In my opinion, guys, for whatever it’s worth, I don’t think Trump really has much of a choice, but he’s going to have to go to war. There has to be a war. One final war. And I think most of you are going to agree with me, so just bear with me as I have a couple of footnotes here all around me, and I’m hopefully to deliver a perfect situation where you can understand, and you’re either going to agree with me or disagree with me. Donald Trump, I don’t really think he has much of a choice.

The very first thing he’s going to do, obviously, are things like closing the border and things that are positive, but we’ll go to that later. Right now, let me tell you about what I think is going to happen. He’s going to deport all these legal psychopaths. He’s going to crush street gangs like MS-13. The 18th Street Gang is gone. The Latin kings are finished. It’s over. And he’s going to go south of the border. And by default, he’s going to go there and he’s going to grab the Mexican government by you-know-what, the ultimate negotiator, Donald Trump, as he likes to do it in a fashion that no one else knows how to do it in.

He’s going to give him the ultimatum, and the Mexican government is going to be able to move left to right. They’ll have one choice is to go along with the plan, and that’s Donald Trump’s plan. And he’s going to go in and he’s going to crush the cartel. Now, don’t worry, because he’s going to unleash the full might of the American military on the cartel. The cartel, this war should be over in a week, but let’s play devil’s advocate. Let’s say it takes a month. He’s going to have to clean it all out. The light cannot exist.

One’s got to lose. One’s got to win. And someone is going to be the victorious, and the victorious people here are going to be us, the light, the people that want to see this planet thrive, the people that want to see the world thrive, et cetera, et cetera. So after all of this is done, and the Mexican cartel, worst case scenario, gets crushed within a month, this is what’s going to happen as far as I’m concerned. The border crossing is going to be shut down immediately. I mean, literally, the minute he takes off the hand off the Bible, XRP is going to go this way, and there are teams assigned to go close that border immediately, literally like that.

That’s going to happen. The Keystone pipeline, there’s some repairs that they have to do. The second the repairs are done, and he’s going to do the repairs at lightning speed, because Donald Trump doesn’t do anything slow. He does everything fast, which is why we all love him. He’s like Mel Carmine. Mel Carmine likes to do shit fast. So the bottom line is, you’re gasoline, because we become energy independent, is going to go down to $1.90, which is going to get what? The inflation under control. Inflation is going to be going down by 50, 60%.

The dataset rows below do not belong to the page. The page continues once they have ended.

(* ===== verification/Calls.v ===== *)
(** System calls on files by name (kernel/coh/sys2.c: [uaccess], [schizo],
    [uchdir], [uchroot], [setcdir], [uchmod], [uchown], [ulink], [umknod];
    kernel/coh/sys3.c: [uunlink], [uutime], [uumask], [uunique]).

    [pevent], which wakes the processes at a pipe, is in Pipe; here it is an
    argument, with the writing of devices and pipes. *)
From S2P Require Import Prelude Sched Bytes Bcache Super Fs Free Fmap Ftree Inode Names.
Local Open Scope Z_scope.
Local Open Scope kernel_scope.

Definition EEXIST : Z := 17.
Definition EXDEV : Z := 18.
Definition ISUID : Z := 2048.
Definition ISGID : Z := 1024.

(** Which of the working directories. *)
Inductive wdir := Cdir | Rdir.
Definition get_wdir (w : wdir) (u : uproc) : nat := match w with Cdir => u_cdir u | Rdir => u_rdir u end.
Definition set_wdir (w : wdir) (ip : nat) (u : uproc) : uproc := match w with Cdir => set_u_cdir ip u | Rdir => set_u_rdir ip u end.

Section calls.
Context {C : Type} `{BufCache C}.
Context (retry fuel : nat) (junk : list Z).
Context (dwrite : Z -> IO -> M (fs C) IO) (pwrite : nat -> IO -> M (fs C) IO) (pevent : nat -> M (fs C) unit) (udirect : Z).

(** [ip = u.u_cdiri]. *)
Definition cdiri : M (fs C) nat := u <- gets up ;; deref (u_cdiri u).

Definition schizo : M (fs C) unit :=
  modify (fun s =>
    set_u_uid (u_ruid (up s)) (set_u_gid (u_rgid (up s)) (set_up (set_u_ruid (u_uid s) (set_u_rgid (u_gid s) (up s))) s))).

Definition uaccess (np mode : Z) : M (fs C) unit :=
  schizo ;;;
  r <- ftoi retry fuel junk np Reference ;;
  schizo ;;;
  if negb (r =? 0) then kret tt else
  ip <- cdiri ;;
  x <- geti ip ;;
  u <- gets up ;;
  (if negb (Z.land mode (imode x (u_ruid u) (u_rgid u)) =? mode) then error EACCES else kret tt) ;;;
  idetach retry junk ip.

Definition setcdir (np : Z) (w : wdir) : M (fs C) unit :=
  r <- ftoi retry fuel junk np Reference ;;
  if negb (r =? 0) then kret tt else
  ip <- cdiri ;;
  x <- geti ip ;;
  if negb (itype x =? IFDIR) then error ENOTDIR ;;; idetach retry junk ip else
  ok <- iaccess ip IPE ;;
  if negb ok then error EACCES ;;; idetach retry junk ip else
  iunlock ip ;;;
  u <- gets up ;;
  ldetach retry junk (get_wdir w u) ;;;
  putu (set_wdir w ip).
Definition uchdir (np : Z) : M (fs C) unit := setcdir np Cdir.
Definition uchroot (np : Z) : M (fs C) unit :=
  ok <- super ;;
  if (ok : bool) then setcdir np Rdir else kret tt.

Definition uchmod (np mode : Z) : M (fs C) unit :=
  r <- ftoi retry fuel junk np Reference ;;
  if negb (r =? 0) then kret tt else
  ip <- cdiri ;;
  x <- geti ip ;;
  ok <- owner (i_uid x) ;;
  (if (ok : bool) then
     uid <- gets u_uid ;;
     let mode := if negb (uid =? 0) then Z.land mode (Z.lnot ISVTXT) else mode in
     puti ip (fun x => set_i_mode (s16 (Z.lor (Z.land (i_mode x) IFMT) (Z.land mode (Z.lnot IFMT)))) x) ;;;
     icrt ip
   else kret tt) ;;;
  idetach retry junk ip.

Definition uchown (np uid gid : Z) : M (fs C) unit :=
  r <- ftoi retry fuel junk np Reference ;;
  if negb (r =? 0) then kret tt else
  ip <- cdiri ;;
  ok <- super ;;
  (if (ok : bool) then
     puti ip (fun x => set_i_gid gid (set_i_uid uid (set_i_mode (s16 (Z.land (i_mode x) (Z.lnot (Z.lor ISUID ISGID)))) x))) ;;;
     icrt ip
   else kret tt) ;;;
  idetach retry junk ip.

Definition umknod (np mode rdev : Z) : M (fs C) unit :=
  let type := Z.land mode IFMT in
  ok <- (if negb (type =? IFPIPE) then super else kret true) ;;
  if negb ok then kret tt else
  let rdev := if negb (type =? IFBLK) && negb (type =? IFCHR) then 0 else rdev in
  r <- ftoi retry fuel junk np Create ;;
  if negb (r =? 0) then kret tt else
  u <- gets up ;;
  match u_cdiri u with
  | Some ip => error EEXIST ;;; idetach retry junk ip
  | None =>
    r <- imake retry fuel junk dwrite pwrite udirect mode rdev ;;
    match r with Some ip => idetach retry junk ip | None => kret tt end
  end.

Definition ulink (np1 np2 : Z) : M (fs C) unit :=
  r <- ftoi retry fuel junk np1 Reference ;;
  if negb (r =? 0) then kret tt else
  ip1 <- cdiri ;;
  x1 <- geti ip1 ;;
  ok <- (if itype x1 =? IFDIR then super else kret true) ;;
  if negb ok then idetach retry junk ip1 else
  iunlock ip1 ;;;
  r <- ftoi retry fuel junk np2 Create ;;
  if negb (r =? 0) then ldetach retry junk ip1 else
  u <- gets up ;;
  match u_cdiri u with
  | Some ip => error EEXIST ;;; idetach retry junk ip ;;; ldetach retry junk ip1
  | None =>
    pd <- deref (u_pdiri u) ;;
    x1 <- geti ip1 ;;
    y <- geti pd ;;
    if negb (i_dev x1 =? i_dev y) then error EXDEV ;;; idetach retry junk pd ;;; ldetach retry junk ip1 else
    acc <- iaccess pd IPW ;;
    if negb acc then idetach retry junk pd ;;; ldetach retry junk ip1 else
    idirent retry fuel dwrite pwrite udirect (i_ino x1) ;;;
    idetach retry junk pd ;;;
    ilock retry ip1 ;;;
    puti ip1 (fun x => set_i_nlink (s16 (i_nlink x + 1)) x) ;;;
    icrt ip1 ;;;
    idetach retry junk ip1
  end.

Definition uunlink (np : Z) : M (fs C) unit :=
  r <- ftoi retry fuel junk np Unlink ;;
  if negb (r =? 0) then kret tt else
  u <- gets up ;;
  ip <- deref (u_pdiri u) ;;
  acc <- iaccess ip IPW ;;
  (if negb acc then error EACCES else
   x <- geti ip ;;
   let dev := i_dev x in
   ok <- iucheck dev (u_cdirn u) ;;
   if negb ok then kret tt else
   v <- (if u_cdirn u =? i_ino x then kret (Some ip) else iattach retry fuel dev (u_cdirn u)) ;;
   match v with
   | None => kret tt
   | Some vip =>
     idirent retry fuel dwrite pwrite udirect 0 ;;;
     y <- geti vip ;;
     (if 0 <? i_nlink y then puti vip (fun y => set_i_nlink (i_nlink y - 1) y) else kret tt) ;;;
     icrt vip ;;;
     y <- geti vip ;;
     (if (itype y =? IFPIPE) && (i_nlink y =? 0) && (i_refc y =? 2) then pevent vip else kret tt) ;;;
     if negb (vip =? ip)%nat then idetach retry junk vip else kret tt
   end) ;;;
  idetach retry junk ip.

(** [stime] is what the stack held where the times are copied to. *)
Definition uutime (stime : list Z) (np utime : Z) : M (fs C) unit :=
  r <- ftoi retry fuel junk np Reference ;;
  if negb (r =? 0) then kret tt else
  ip <- cdiri ;;
  x <- geti ip ;;
  ok <- owner (i_uid x) ;;
  (if (ok : bool) then
     iamc ip ;;;
     if negb (utime =? 0) then
       m <- gets mem ;;
       let bs := take_mem (m IOUSR) utime 8 in
       let stime := upd stime 0 bs in
       (if (length bs <? 8)%nat then error EFAULT else kret tt) ;;;
       puti ip (fun x => set_i_mtime (s32 (get32 stime 4)) (set_i_atime (s32 (get32 stime 0)) x))
     else kret tt
   else kret tt) ;;;
  idetach retry junk ip.

Definition uumask (mask : Z) : M (fs C) Z :=
  u <- gets up ;;
  putu (set_u_umask (Z.land mask 511)) ;;;
  kret (u_umask u).

Definition uunique : M (fs C) Z :=
  dev <- gets rootdev ;;
  ok <- getment dev 1 ;;
  if negb ok then kret 0 else
  smod dev ;;;
  putsb dev (fun sb => set_s_unique (s32 (s_unique sb + 1)) sb) ;;;
  sb <- getsb dev ;;
  kret (s_unique sb).
End calls.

I predict probably within the first six to eight months, and you’ll be able to buy 93 octane at the pump for $1.90 and $1.20 for 87 octane for you guys. They like to buy the cheap stuff. Technical innovation, in my opinion, is going to be allowed to thrive. They’re not always going to be allowed to thrive. They’re going to throw money at it, because they want it to literally set it on fire. They want all the innovators of the world to come here. Those people are going to get a green card, because they’re going to come in the right way, and we’re going to give them a green card and say, here, come on in.

Okay. So flying cars, as much as you guys don’t like to believe that flying cars are coming, someone has been holding us back tremendously, and it’s got to come to an abrupt end. We’ve been on four rubber tires for 120 years. Give me a break already with this bullshit. Oh, yeah, I got a Lamborghini. You got nothing. You’ve got four rubber tires is what you have. Yeah, with some fancy stereo equipment and some freaking vibrating seat that vibrates your balls. Okay, all the options is to keep you distracted and entertained. You people just don’t get it.

No more traffic cops, because you’re not going to be able to pull me over when I’m doing Mach 34 or Mach 134. There’s no traffic cops up there. The artificial intelligence flies at all. You just put it in your coordinates, and it takes you there. You can go to Italy, have a cup of espresso and be in Rome in two minutes, and you’re in Los Angeles. You’re in Rome. You feel like having some sushi. Boom. You go, and you’re in Tokyo, Japan, in some alleyway, some of the most amazing family sushi that you’ll never get here in the United States.

And everything’s going to be organic, because the RFK administration’s coming to town, and they’re going to clean it all up, guys. You’re going to clean it up. You’re going to have the best tasting fish, the best tasting vegetables, the best tasting fruits, the best tasting everything, the best tasting beef, everything’s super organic. It’s coming. It’s long overdue. We’re not supposed to be dying at 75 years old. That’s what they want you to believe. Oh, my God. That guy died at 98 years old. Make what we do. He’s supposed to live to be 980 years old.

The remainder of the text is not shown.